Brown’s songwriting is most deeply indebted to Northern England’s dour post punk (he can stand toe-to-toe with The Smiths—Mark E. and Robert). But there’s a playful, 21st-century lo-fi warble that runs through nearly every song on this record, and—as evidenced by his cover of “Toxic” and the song “I Vomited On Britney’s Autobiography”—he mines the same sort of Y2K aesthetics that Sleazer nostalgists have been cribbing since the end of the pandemic.

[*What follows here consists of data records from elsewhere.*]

(** The [for ... await this.attemptDelivery(...)] loop.  [env i] is what
    other tasks do to the database while the [i]-th [await] is
    suspended. *)
Fixpoint deliverAll (env : nat -> DB -> DB) (i : nat) (db : DB) (t : ClientId)
    (items : list QueuedMessage) : DB * list (QueuedMessage * DeliveryResult) :=
  match items with
  | [] => (db, [])
  | item :: rest =>
      let '(db1, r) := attemptDelivery db t item in
      let '(db2, rs) := deliverAll env (S i) (env i db1) t rest in
      (db2, (item, r) :: rs)
  end.

(** [processQueueForTarget(target)]: the database afterwards and each
    dequeued row with its outcome. *)
Definition processQueueForTarget (env : nat -> DB -> DB) (db : DB) (t : ClientId)
  : DB * list (QueuedMessage * DeliveryResult) :=
  if negb (isClientOnline db t) then (db, []) else
  let queued := dequeueMessages db t 10 in
  deliverAll env 0 db t queued.

(** [processQueue]: [processQueueForTarget] for each of [CLIENTS]. *)
Definition processQueue (env : nat -> DB -> DB) (db : DB)
  : DB * list (QueuedMessage * DeliveryResult) :=
  fold_left (fun acc t =>
    let '(db1, rs) := acc in
    let '(db2, rs2) := processQueueForTarget env db1 t in (db2, rs ++ rs2))
    CLIENTS (db, []).

(** The five-minute sweep: [clearExhaustedMessages(this.db)]. *)
Definition sweep (db : DB) : DB := fst (clearExhaustedMessages db).

End Queue.

(* ------------------------------------------------------------------ *)
(** ** Agent personas *)
(* ------------------------------------------------------------------ *)

Module Agents.

Inductive AgentName := architect | oracle.

(** [AGENT_PERSONAS]: a persona is identified by its name here; the
    static instruction texts play no role in selection. *)
Record AgentPersona := mkPersona { name : AgentName }.

Definition ARCHITECT : AgentPersona := mkPersona architect.
Definition ORACLE : AgentPersona := mkPersona oracle.

Definition AGENT_PERSONAS (n : AgentName) : AgentPersona :=
  match n with architect => ARCHITECT | oracle => ORACLE end.

Definition DEFAULT_AGENT : AgentName := architect.

(** [getAgent(name)]: every [AgentName] is a key of [AGENT_PERSONAS];
    [undefined] gives the default. *)
Definition getAgent (n : option AgentName) : AgentPersona :=
  match n with
  | Some a => AGENT_PERSONAS a
  | None => AGENT_PERSONAS DEFAULT_AGENT
  end.

(** [String.prototype.toLowerCase] on ASCII characters. *)
Definition lower_char (c : Ascii.ascii) : Ascii.ascii :=
  let n := Ascii.nat_of_ascii c in
  if (Nat.leb 65 n && Nat.leb n 90)%bool then Ascii.ascii_of_nat (n + 32) else c.

Fixpoint toLowerCase (s : string) : string :=
  match s with
  | EmptyString => EmptyString
  | String c rest => String (lower_char c) (toLowerCase rest)
  end.

(** [String.prototype.includes]. *)
Fixpoint includes (hay needle : string) : bool :=
  String.prefix needle hay ||
  match hay with
  | EmptyString => false
  | String _ rest => includes rest needle
  end.

Definition oracleTriggers : list string :=
  ["why"; "debug"; "investigate"; "root cause"; "understand"; "explain";
   "failing"; "broken"; "not working"; "error"; "bug"].

(** The [for (const trigger of oracleTriggers)] loop with its early return. *)
Fixpoint scanTriggers (lower : string) (ts : list string) : AgentPersona :=
  match ts with
  | [] => ARCHITECT
  | t :: rest => if includes lower t then ORACLE else scanTriggers lower rest
  end.

Definition selectAgent (content : string) : AgentPersona :=
  scanTriggers (toLowerCase content) oracleTriggers.

End Agents.

(* ------------------------------------------------------------------ *)
(** ** The message dispatcher and the tool handlers *)
(* ------------------------------------------------------------------ *)

Module Dispatcher.
Import Store Agents.

Definition ClientId_to_string (c : ClientId) : string :=
  match c with claude => "claude" | codex => "codex" end.

Definition nl2 : string :=
  String (Ascii.ascii_of_nat 10) (String (Ascii.ascii_of_nat 10) EmptyString).

(** [getConversationMessages(db, id, {limit})]: ORDER BY [created_at] ASC. *)
Definition getConversationMessages (db : DB) (cid : uuid) (limit : nat) : list Message :=
  take limit (filter (fun m => Nat.eqb (conversation_id m) cid = true) (messages db)).

(** [getConversationMessages(db, id, {limit, offset})]: LIMIT ? OFFSET ?. *)
Definition getConversationMessagesAt (db : DB) (cid : uuid) (limit offset : nat) : list Message :=
  take limit (drop offset (filter (fun m => Nat.eqb (conversation_id m) cid = true) (messages db))).

(** [buildConversationContext]. *)
Definition buildConversationContext (db : DB) (cid : uuid) : string :=
  match getConversationMessages db cid 20 with
  | [] => ""
  | ms => String.concat nl2 (map (fun m =>
            "[" +:+ ClientId_to_string (sender m) +:+ "]: " +:+ content m) ms)
  end.

(** JavaScript truthiness of a [string | null | undefined]. *)
Definition truthy (s : option string) : bool :=
  match s with Some v => negb (String.eqb v "") | None => false end.

(** What [invokeCodexExec] reports back. *)
Record InvocationResult := mkInvocationResult {
  inv_success : bool;
  inv_response : option string;
  inv_stderr : string;
}.

(** The collaborators of the dispatcher: the registry, the
    [codexMcpEnabled] flag, the value of [result.response] from
    [CodexMcpClient.sendMessage(prompt, messageId, persona)] ([None] for
    a null result or a thrown error), and [invokeCodexExec]. *)
Record DispatchEnv := mkDispatchEnv {
  registry : Registry.ClientRegistry;
  codexMcpEnabled : bool;
  mcpSend : string -> uuid -> AgentPersona -> option string;
  execInvoke : Message -> string -> InvocationResult;
}.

It’s not that Brown has sacrificed his body to give us his art—it is bodily sacrifice itself that spurs the creation of his music. He has lived the life of a glutton, downing pints and pies and sausage rolls, but his taste for rich food is not indulged in the name of seeking out pleasure. In the true Epicurean sense, it is only done to minimize pain. “I stretched my jaw too wide, like I always do,” Brown sings on album highlight “I Opened My Mouth Too Wide Today (And It Hurts).” He continues: “Trying to fill the void inside with shit foods.”
Brown often insists that he’s incapable of receiving love. But anyone who bares their soul so fearlessly is bound to get some in return. He’s certainly earned my affection, whether he likes it or not.